SOURCE DATA:
(* ===== verification/Observe.v ===== *)
(** * Observe: events, the observed store and the occupancy snapshot
    (observe/observe.go, engine/observer.go)

    An observer is its callbacks, functions on a state of their own that may panic.
    Delivery reaches every subscribed observer in installation order whatever the others
    do; a store under a StoreOp subscription answers and keeps what the store itself
    does, one event per call; and [Stats] counts the runs it names.  The text of the log
    lines is left out, their number kept. *)
From S2P Require Import Signals TokenPool RunPool JoinSet MemStore.
From S2P Require Import Prelude Kernel Driver Engine.

(** ** Events *)

Definition AttemptResult_String (r : AttemptResult) : string :=
  match r with
  | AttemptSucceeded => "succeeded"
  | AttemptRetrying => "retrying"
  | AttemptFailed => "failed"
  | AttemptAwaiting => "awaiting"
  | AttemptInterrupted => "interrupted"
  | AttemptCanceled => "canceled"
  end.

Record RunEvent := mkRunEvent {
  RE_PipelineID : PipelineID; RE_ResourceID : ResourceID; RE_RunID : RunID;
  RE_StartAt : Time; RE_Annotations : option (gmap string string);
}.
Record AttemptEvent := mkAttemptEvent {
  AE_PipelineID : PipelineID; AE_ResourceID : ResourceID; AE_RunID : RunID;
  AE_StepID : StepID; AE_Phase : Phase; AE_Attempt : Z; AE_Duration : Duration;
  AE_Result : AttemptResult; AE_Err : option string; AE_RetryIn : Duration; AE_Panicked : bool;
}.
Record RunFailureEvent := mkRunFailureEvent {
  RF_PipelineID : PipelineID; RF_ResourceID : ResourceID; RF_RunID : RunID;
  RF_StepID : StepID; RF_Kind : FailureKind; RF_Reason : string; RF_Message : string;
}.
Record RunTerminalEvent := mkRunTerminalEvent {
  RT_PipelineID : PipelineID; RT_ResourceID : ResourceID; RT_RunID : RunID;
  RT_Outcome : Outcome; RT_Kind : FailureKind; RT_Reason : string; RT_Duration : Duration;
  RT_Annotations : option (gmap string string);
}.
Record WakeEvent := mkWakeEvent {
  WE_PipelineID : PipelineID; WE_ResourceID : ResourceID; WE_RunID : RunID;
  WE_Targets : list RunID; WE_Done : list RunID; WE_Expired : bool; WE_Duration : Duration;
}.
Inductive ClassScope := ClassScopeOperation | ClassScopeRun.
Definition ClassScope_String (s : ClassScope) : string :=
  match s with ClassScopeRun => "run" | ClassScopeOperation => "operation" end.
Record ClassWaitEvent := mkClassWaitEvent {
  CW_PipelineID : PipelineID; CW_ResourceID : ResourceID; CW_RunID : RunID;
  CW_Class : string; CW_Scope : ClassScope; CW_Duration : Duration;
}.
Record StoreOpEvent := mkStoreOpEvent {
  SO_Op : string; SO_Write : bool; SO_Duration : Duration; SO_Err : option StoreError;
}.

(** ** Delivery *)

Section observers.
Context {O : Type}.

(** A callback: the observers' state after it, and whether it panicked. *)
Definition callback (E : Type) : Type := E → O → O * bool.
Record Observer := mkObserver {
  RunScheduled : option (callback RunEvent);
  AttemptDone : option (callback AttemptEvent);
  RunUnwinding : option (callback RunFailureEvent);
  RunTerminal : option (callback RunTerminalEvent);
  RunInvalid : option (callback RunFailureEvent);
  WaiterWoken : option (callback WakeEvent);
  ClassWait : option (callback ClassWaitEvent);
  RunsReaped : option (callback Z);
  StoreOp : option (callback StoreOpEvent);
}.
Record file := mkFile { f_generate : bool; f_import : string; f_messages : list message }.

Record stepDecl := mkStepDecl { sd_msg : message; sd_opts : StepOptions; hasState : bool }.
Record pipelineDecl := mkPipelineDecl {
  pd_msg : message; pd_file : nat; pd_opts : PipelineOptions;
  pd_input : option message; pd_output : option message; pd_failureOutput : option message;
  pd_steps : list stepDecl;
}.

Inductive GenError :=
| StepNotNested (m : string)
| StepNotDirect (m : string)
| PipelineNotTop (m : string)
| NestedNotStep (pipeline m : string)
| NestedData (m : string)
| StepWithoutID (m : string)
| DuplicateStepID (id prev m : string)
| PipelineWithoutID (m : string)
| DuplicatePipelineID (id prev m : string)
| PipelineFields (m : string)
| PipelineWithoutSteps (m : string)
| TypeNotFound (m what name : string)
| MethodClaimed (m method prev by_ : string).

(** [walkMessages]: the messages visited, in order. *)
Fixpoint walk (m : message) : list message :=
  let 'Message _ _ _ _ _ nested := m in m :: flat_map walk nested.
Definition walkMessages (ms : list message) : list message := flat_map walk ms.
Definition indexMessages (fs : list file) : gmap string message :=
  foldl (λ idx m, <[m_full m := m]> idx) ∅ (fs ≫= λ f, walkMessages (f_messages f)).
Definition trimDot (s : string) : string :=
  match s with String "."%char s => s | _ => s end.

Definition is_step (m : message) : bool := bool_decide (is_Some (stepOptions m)).
Definition is_pipeline (m : message) : bool := bool_decide (is_Some (pipelineOptions m)).

(** ** Collection *)

Record gen_state := mkGen {
  g_errs : list GenError; g_pipelines : list pipelineDecl; g_byID : gmap string string;
}.
Definition fail (e : GenError) (st : gen_state) : gen_state :=
  mkGen (g_errs st ++ [e]) (g_pipelines st) (g_byID st).
Definition fail_if (b : bool) (e : GenError) (st : gen_state) : gen_state :=
  if b then fail e st else st.

(** A message nested in a pipeline: its step. *)
Definition claim_id (id full : string) (st : gen_state) : gen_state :=
  if bool_decide (id = "") then fail (StepWithoutID full) st
  else match g_byID st !! id with
       | Some prev => fail (DuplicateStepID id prev full) st
       | None => mkGen (g_errs st) (g_pipelines st) (<[id := full]> (g_byID st))
       end.
Definition collect_step (m : message) (st : gen_state * list stepDecl) (n : message)
    : gen_state * list stepDecl :=
  let '(st, steps) := st in
  match stepOptions n with
  | None => (fail (NestedNotStep (m_full m) (m_name n)) st, steps)
  | Some so =>
    let st := fail_if (is_pipeline n) (PipelineNotTop (m_full n)) st in
    let st := foldl (λ st x, fail_if (is_step x || is_pipeline x) (NestedData (m_full x)) st) st
                (walkMessages (m_nested n)) in
    (claim_id (so_id so) (m_full n) st,
     steps ++ [mkStepDecl n so (bool_decide (0 < m_fields n))])
  end.
(** A top-level message of a generated file. *)
Definition collect_message (i : nat) (st : gen_state) (m : message) : gen_state :=
  let st := fail_if (is_step m) (StepNotNested (m_full m)) st in
  match pipelineOptions m with
  | None =>
    foldl (λ st n, fail_if (is_pipeline n) (PipelineNotTop (m_full n))
                     (fail_if (is_step n) (StepNotDirect (m_full n)) st))
      st (walkMessages (m_nested m))
  | Some po =>
    let '(st, steps) := foldl (collect_step m) (st, []) (m_nested m) in
    mkGen (g_errs st) (g_pipelines st ++ [mkPipelineDecl m i po None None None steps]) (g_byID st)
  end.
Definition collect (fs : list file) : gen_state :=
  foldl (λ st e, if f_generate e.2 then foldl (collect_message e.1) st (f_messages e.2) else st)
    (mkGen [] [] ∅) (imap pair fs).

(** ** Validation *)

(** The message a type name names: none when the name is empty; an error otherwise when it
    is not in the index. *)
Definition resolve (idx : gmap string message) (m what name : string) (errs : list GenError)
    : list GenError * option message :=
  if bool_decide (name = "") then (errs, None)
  else match idx !! trimDot name with
       | Some t => (errs, Some t)
       | None => (errs ++ [TypeNotFound m what name], None)
       end.
Definition check_pipeline (idx : gmap string message)
    (st : list GenError * gmap string string * list pipelineDecl) (pl : pipelineDecl)
    : list GenError * gmap string string * list pipelineDecl :=
  let '(errs, ids, done) := st in
  let po := pd_opts pl in
  let full := m_full (pd_msg pl) in
  let '(errs, ids) :=
    if bool_decide (po_id po = "") then (errs ++ [PipelineWithoutID full], ids)
    else match ids !! po_id po with
         | Some prev => (errs ++ [DuplicatePipelineID (po_id po) prev full], ids)
         | None => (errs, <[po_id po := full]> ids)
         end in
  let errs := if bool_decide (0 < m_fields (pd_msg pl)) then errs ++ [PipelineFields full] else errs in
  let errs := if bool_decide (pd_steps pl = []) then errs ++ [PipelineWithoutSteps full] else errs in
  let '(errs, input) := resolve idx full "input" (po_input po) errs in
  let '(errs, output) := resolve idx full "output" (po_output po) errs in
  let '(errs, failure) := resolve idx full "failure_output" (po_failure_output po) errs in
  (errs, ids, done ++ [mkPipelineDecl (pd_msg pl) (pd_file pl) po input output failure (pd_steps pl)]).

(** The handler methods of a pipeline, with what each is for. *)
Definition methodName (s : stepDecl) : string := m_name (sd_msg s).
Definition step_methods (s : stepDecl) : list (string * string) :=
  (methodName s, "step " +:+ so_id (sd_opts s)) ::
  (if so_unwind (sd_opts s)
   then [("Unwind" +:+ methodName s, "the unwind of step " +:+ so_id (sd_opts s))] else []).
Definition methods (pl : pipelineDecl) : list (string * string) :=
  (match pd_output pl with Some _ => [("ReduceOutput", "the output reducer")] | None => [] end) ++
  (match pd_failureOutput pl with Some _ => [("ReduceFailure", "the failure reducer")] | None => [] end) ++
  (pd_steps pl ≫= step_methods).
Definition claim (full : string) (st : list GenError * gmap string string) (c : string * string)
    : list GenError * gmap string string :=
  let '(errs, ms) := st in
  (match ms !! c.1 with
   | Some prev => errs ++ [MethodClaimed full c.1 prev c.2]
   | None => errs
   end, <[c.1 := c.2]> ms).
Definition check_methods (errs : list GenError) (pl : pipelineDecl) : list GenError :=
  (foldl (claim (m_full (pd_msg pl))) (errs, ∅) (methods pl)).1.

(** ** Emission *)

(** The pipelines by file, with the files in the order of their first pipelines. *)
Definition by_file (st : gmap nat (list pipelineDecl) * list nat) (pl : pipelineDecl)
    : gmap nat (list pipelineDecl) * list nat :=
  let '(files, order) := st in
  (<[pd_file pl := default [] (files !! pd_file pl) ++ [pl]]> files,
   match files !! pd_file pl with Some _ => order | None => order ++ [pd_file pl] end).
Definition import_of (fs : list file) (i : nat) : string :=
  match fs !! i with Some f => f_import f | None => "" end.
(** The files written: the proto file, its pipelines, and whether the package's
    constructor options go in. *)
Definition emission : Type := nat * list pipelineDecl * bool.
Definition emit_file (fs : list file) (files : gmap nat (list pipelineDecl))
    (st : gset string * list emission) (i : nat) : gset string * list emission :=
  let '(optionsDone, out) := st in
  ({[import_of fs i]} ∪ optionsDone,
   out ++ [(i, default [] (files !! i), bool_decide (import_of fs i ∉ optionsDone))]).

(** [Generate]: all the errors, or the files. *)
Definition checked (fs : list file) : list GenError * list pipelineDecl :=
  let st := collect fs in
  let '(errs, _, pls) :=
    foldl (check_pipeline (indexMessages fs)) (g_errs st, ∅, []) (g_pipelines st) in
  (foldl check_methods errs pls, pls).
Definition Generate (fs : list file) : result (list GenError) (list emission) :=
  let '(errs, pls) := checked fs in
  match errs with
  | [] =>
    let '(files, order) := foldl by_file (∅, []) pls in
    Ok (foldl (emit_file fs files) (∅, []) order).2
  | _ => Err errs
  end.

(** *** The constructor of a definition *)

Section definition.
Context {H : Type}.
(** The adapters around the methods of the handlers. *)
Context (run unwind : stepDecl → H).

Definition step_of (s : stepDecl) : Binding.Step (H:=H) :=
  Binding.mkStep (so_id (sd_opts s)) (so_unwind (sd_opts s)) (so_retired (sd_opts s)) (hasState s)
    (so_class (sd_opts s)) (Some (run s)) (if so_unwind (sd_opts s) then Some (unwind s) else None).
(** [NewXxx]: the options installed [mw]. *)
Definition definition_of (pl : pipelineDecl) (mw : list (option (H → H))) : Binding.Config (H:=H) :=
  let po := pd_opts pl in
  Binding.New (Binding.mkConfig (po_id po) (step_of <$> pd_steps pl) (po_mutexes po) (po_class po)
    (po_run_class po) mw (bool_decide (is_Some (pd_input pl))) (bool_decide (is_Some (pd_output pl)))
    (bool_decide (is_Some (pd_failureOutput pl)))).
End definition.

(** ** What is well declared *)

(** The top-level messages of the generated files, with the file of each. *)
Definition tops (fs : list file) : list (nat * message) :=
  imap pair fs ≫= λ e, if f_generate e.2 then pair e.1 <$> f_messages e.2 else [].
Definition plain (m : message) : Prop := stepOptions m = None ∧ pipelineOptions m = None.
Definition step_id (n : message) : string :=
  match stepOptions n with Some so => so_id so | None => "" end.
Definition pipeline_id (m : message) : string :=
  match pipelineOptions m with Some po => po_id po | None => "" end.

(** A message nested in a pipeline is a step with an id, and holds plain data. *)
Definition step_declared (n : message) : Prop :=
  is_Some (stepOptions n) ∧ pipelineOptions n = None ∧ step_id n ≠ "" ∧
  ∀ x, x ∈ walkMessages (m_nested n) → plain x.
Definition top_declared (m : message) : Prop :=
  stepOptions m = None ∧
  match pipelineOptions m with
  | None => ∀ x, x ∈ walkMessages (m_nested m) → plain x
  | Some _ => ∀ n, n ∈ m_nested m → step_declared n
  end.
Definition top_steps (m : message) : list string :=
  match pipelineOptions m with Some _ => step_id <$> m_nested m | None => [] end.

Definition names_type (idx : gmap string message) (name : string) : Prop :=
  name = "" ∨ is_Some (idx !! trimDot name).
(** The methods the handlers of a pipeline have. *)
Definition step_handlers (n : message) : list string :=
  m_name n ::
  match stepOptions n with Some so => if so_unwind so then ["Unwind" +:+ m_name n] else [] | None => [] end.
Definition handlers (m : message) (po : PipelineOptions) : list string :=
  (if bool_decide (po_output po = "") then [] else ["ReduceOutput"]) ++
  (if bool_decide (po_failure_output po = "") then [] else ["ReduceFailure"]) ++
  (m_nested m ≫= step_handlers).
Definition pipeline_declared (idx : gmap string message) (m : message) (po : PipelineOptions) : Prop :=
  po_id po ≠ "" ∧ m_fields m = 0 ∧ m_nested m ≠ [] ∧
  names_type idx (po_input po) ∧ names_type idx (po_output po) ∧
  names_type idx (po_failure_output po) ∧ NoDup (handlers m po).

Record well_declared (fs : list file) : Prop := {
  wd_tops : ∀ e, e ∈ tops fs → top_declared e.2;
  wd_steps : NoDup (tops fs ≫= λ e, top_steps e.2);
  wd_pipelines : ∀ e po, e ∈ tops fs → pipelineOptions e.2 = Some po →
    pipeline_declared (indexMessages fs) e.2 po;
  wd_ids : NoDup (pipeline_id <$> (filter (λ e, is_pipeline e.2 = true) (tops fs)).*2);
}.
(** X7. Started at a text position [i] and a pattern position [j] inside
    their strings, the method [wildcard_match] never raises and returns
    true exactly when the rest of the text, [text[i:]], matches the rest of
    the pattern, [pattern[j:]]; this is what the orchestrator relies on
    when it calls it at [(start, 0)]. *)
Theorem wildcard_match_method_decides_glob (history : list Matcher.call)
    (T P : str) (i j : nat) :
  i ≤ length T → j ≤ length P →
  ∃ b, (Matcher.wildcard_match T P i j (Matcher.after history)).1 = Ok b ∧
       (b = true ↔ glob (slice_from T i) (slice_from P j)).
Proof.
  intros Hi Hj. exists (glob_b (drop j P) (drop i T)).
  split; [|apply glob_b_glob].
  rewrite wildcard_match_after. by apply wm_value_glob.
Qed.

Lemma wildcard_match_method_decides_glob_witness :
  2 ≤ length (s_ "xxabc") ∧ 0 ≤ length (s_ "a*") ∧
  ∃ b, (Matcher.wildcard_match (s_ "xxabc") (s_ "a*") 2 0
          (Matcher.after [])).1 = Ok b ∧
       (b = true ↔ glob (slice_from (s_ "xxabc") 2) (slice_from (s_ "a*") 0)).
Proof.
  split; [simpl; lia|]. split; [simpl; lia|].
  apply (wildcard_match_method_decides_glob [] (s_ "xxabc") (s_ "a*") 2 0);
    simpl; lia.
Defined.

Lemma glob_b_literal (P T : str) :
  Forall (λ c, c ≠ "*"%char ∧ c ≠ "?"%char) P →
  glob_b P T = bool_decide (T = P).
Proof.
  intros HP. revert T. induction HP as [|c P [Hs Hq] _ IH]; intros T.
  - cbn [glob_b]. apply bool_decide_ext. done.
  - rewrite glob_b_other by done. destruct T as [|d T].
    + by rewrite bool_decide_eq_false_2.
    + rewrite (bool_decide_eq_false_2 (c = "?"%char)) by done. cbn [orb].
      rewrite IH. destruct (decide (c = d)) as [->|Hcd].
      * rewrite bool_decide_eq_true_2 by done. cbn [andb].
        apply bool_decide_ext. split; congruence.
      * rewrite (bool_decide_eq_false_2 (c = d)) by done. cbn [andb].
        symmetry. apply bool_decide_eq_false_2. congruence.
Qed.

(** X8. For a pattern without '*' and '?', both wildcard matchers test
    equality: they return true when the text is the pattern and false
    otherwise. *)
Theorem wildcard_match_literal (history : list Matcher.call) (T P : str) :
  Forall (λ c, c ≠ "*"%char ∧ c ≠ "?"%char) P →
  PatternMatcher.wildcard_match T P = Ok (bool_decide (T = P)) ∧
  (Matcher.wildcard_match T P 0 0 (Matcher.after history)).1
  = Ok (bool_decide (T = P)).
Proof.
  intros HP. rewrite wildcard_match_after, PatternMatcher_wildcard_match_value.
  rewrite wm_value_glob by lia. rewrite !drop_0. by rewrite glob_b_literal.
Qed.

Lemma wildcard_match_literal_witness :
  Forall (λ c, c ≠ "*"%char ∧ c ≠ "?"%char) (s_ "ab") ∧
  PatternMatcher.wildcard_match (s_ "ab") (s_ "ab")
  = Ok (bool_decide (s_ "ab" = s_ "ab")) ∧
  (Matcher.wildcard_match (s_ "ab") (s_ "ab") 0 0 (Matcher.after [])).1
  = Ok (bool_decide (s_ "ab" = s_ "ab")).
Proof.
  assert (Forall (λ c, c ≠ "*"%char ∧ c ≠ "?"%char) (s_ "ab")) as H
    by (repeat constructor; done).
  split; [exact H|].
  apply (wildcard_match_literal [] (s_ "ab") (s_ "ab") H).
Defined.

(** ** What the motif scanner computes *)

Ltac cost_tac :=
  cbn [cost_leq cost_min cost_add] in *; first [done | lia | tauto].

Lemma md_value_mm D Mo i j :
  j ≤ length Mo → md_value D Mo i j = Ok (mm (drop i D) (drop j Mo)).
Proof.
  remember (length D - i) as k eqn:Hk. revert i j Hk.
  induction (lt_wf k) as [k _ IH]. intros i j -> Hj.
  rewrite md_value_eq.
  destruct (decide (j = length Mo)) as [->|Hj'].
  { rewrite drop_all. by destruct (drop i D). }
  destruct (lookup_lt_is_Some_2 Mo j) as [c Hc]; [lia|].
  rewrite (drop_S Mo c j Hc).
  destruct (decide (i < length D)) as [Hi|Hi].
  - destruct (lookup_lt_is_Some_2 D i) as [x Hx]; [lia|].
    rewrite (drop_S D x i Hx). cbn [mm]. rewrite !length_drop.
    destruct (decide (Z.of_nat i + Z.of_nat (length Mo) - Z.of_nat j
                      > Z.of_nat (length D))%Z).
    + by rewrite decide_True by lia.
    + rewrite decide_False by lia.
      rewrite (index_Ok _ _ _ Hx), (index_Ok _ _ _ Hc).
      cbn [mbind result_bind]. rewrite !Nat.add_1_r.
      rewrite (IH (length D - S i)) with (i := S i) (j := S j) by lia.
      rewrite (IH (length D - S i)) with (i := S i) (j := j) by lia.
      cbn [mbind result_bind]. by rewrite (drop_S Mo c j Hc).
  - rewrite drop_ge by lia. cbn [mm]. by rewrite decide_True by lia.
Qed.

Lemma mm_Inf d m : mm d m = Inf ↔ length d < length m.
Proof.
  revert m. induction d as [|x d IH]; intros [|c m]; cbn [mm length];
    try (split; intros H; try done; lia).
  destruct (decide (length d < length m)); [split; [lia | done]|].
  split; [|lia]. destruct (mm d m) as [a|] eqn:Ha.
  - unfold mismatch. destruct (decide (x = c)), (mm d (c :: m)); done.
  - apply IH in Ha. lia.
Qed.
Lemma onSubmit_emits text st :
  emits (may_send (EditorSubmit text)) st (onSubmit rt text st).
Proof.
  unfold onSubmit.
  destruct (negb (truthy (trim rt text))); [apply emits_of_quiet, quiet_refl |].
  assert (Hs : forall cmd,
    emits (may_send (EditorSubmit text)) st
      (snd (handleSlashCommand rt cmd st))).
  { intros cmd. unfold handleSlashCommand.
    repeat match goal with
    | |- context [if String.eqb ?a ?b || ?c then _ else _] =>
        destruct (String.eqb a b || c)
    | |- context [if String.eqb ?a ?b then _ else _] =>
        destruct (String.eqb a b)
    end; cbn [snd];
    try (apply emits_of_quiet; solve [auto with quiet]).
    - unfold showMcp. emits.
    - unfold showModelPicker, new_SelectList, alloc, setFocus.
      destruct (if truthy _ then _ else _); emits.
    - unfold showModePicker, new_SelectList, alloc, setFocus.
      destruct (if truthy _ then _ else _); emits. }
  destruct (String.prefix "/" (trim rt text)).
  - specialize (Hs (trim rt text)).
    destruct (handleSlashCommand rt (trim rt text) st) as [[] st1] eqn:E;
      cbn [snd] in Hs; [exact Hs |].
    assert (st1 = st) as ->.
    { revert E. unfold handleSlashCommand.
      repeat match goal with
      | |- context [if ?b then _ else _] => destruct b
      end; congruence. }
    clear Hs E. 
    destruct (mcpAction rt (trim rt text) st) as [st2 |] eqn:Ea.
    + revert Ea. unfold mcpAction.
      repeat match goal with
      | |- context [match ?x with _ => _ end] => destruct x eqn:?
      end; try discriminate; intros [= <-]; emits.
    + destruct (isRunning (statusBar st)); emits.
  - destruct (mcpAction rt (trim rt text) st) as [st2 |] eqn:Ea.
    + revert Ea. unfold mcpAction.
      repeat match goal with
      | |- context [match ?x with _ => _ end] => destruct x eqn:?
      end; try discriminate; intros [= <-]; emits.
    + destruct (isRunning (statusBar st)); emits.
Qed.
(* ===================================================================== *)
(** ** Step 2: the certificate paths *)
(* ===================================================================== *)

(** The fallback: what the handler of the command's error does. *)
Lemma getCertificatePaths_command_error :
  forall (w : World) (m : Manager) (t : trace) (rc : Z) (out : string),
    shell_result w t (certsconfig_cmd m) = (rc, out) ->
    rc <> 0%Z ->
    getCertificatePaths w m t
    = (Ok tt, with_fallback m,
       [EvPrint ("key location: " ++ FALLBACK_KEY);
        EvPrint ("ceriticate location: " ++ FALLBACK_CERTIFICATE);
        EvPrint "step 2 done, obtained client certificates location from TA";
        EvLog "Using fallback paths for client certs";
        EvLog ("Failed to get the path of the stored client certs, err: "
               ++ out);
        EvShell (certsconfig_cmd m)] ++ t)%list.
Proof.
  intros w m t rc out Hsh Hrc.
  apply Z.eqb_neq in Hrc.
  unfold getCertificatePaths, try_except, check_output, print, log, bind,
    history, self, emit, update, ret, raise.
  rewrite Hsh, Hrc. reflexivity.
Qed.

(** When the command succeeds, only its own error is handled: output that
    is not JSON raises the decoder's [ValueError] ... *)
Lemma getCertificatePaths_malformed_output :
  forall (w : World) (m : Manager) (t : trace) (out : string),
    shell_result w t (certsconfig_cmd m) = (0%Z, out) ->
    Json.loads out = None ->
    getCertificatePaths w m t
    = (Raise (ValueError "No JSON object could be decoded"), m,
       EvShell (certsconfig_cmd m) :: t).
Proof.
  intros w m t out Hsh Hj.
  unfold getCertificatePaths, try_except, check_output, json_loads, bind,
    history, self, emit, ret, raise.
  rewrite Hsh. cbn. rewrite Hj. reflexivity.
Qed.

BRIEF: Where a line above contains the word "EvShell", show that line.

EXPECTED ANSWER:
        EvShell (certsconfig_cmd m)] ++ t)%list.
       EvShell (certsconfig_cmd m) :: t).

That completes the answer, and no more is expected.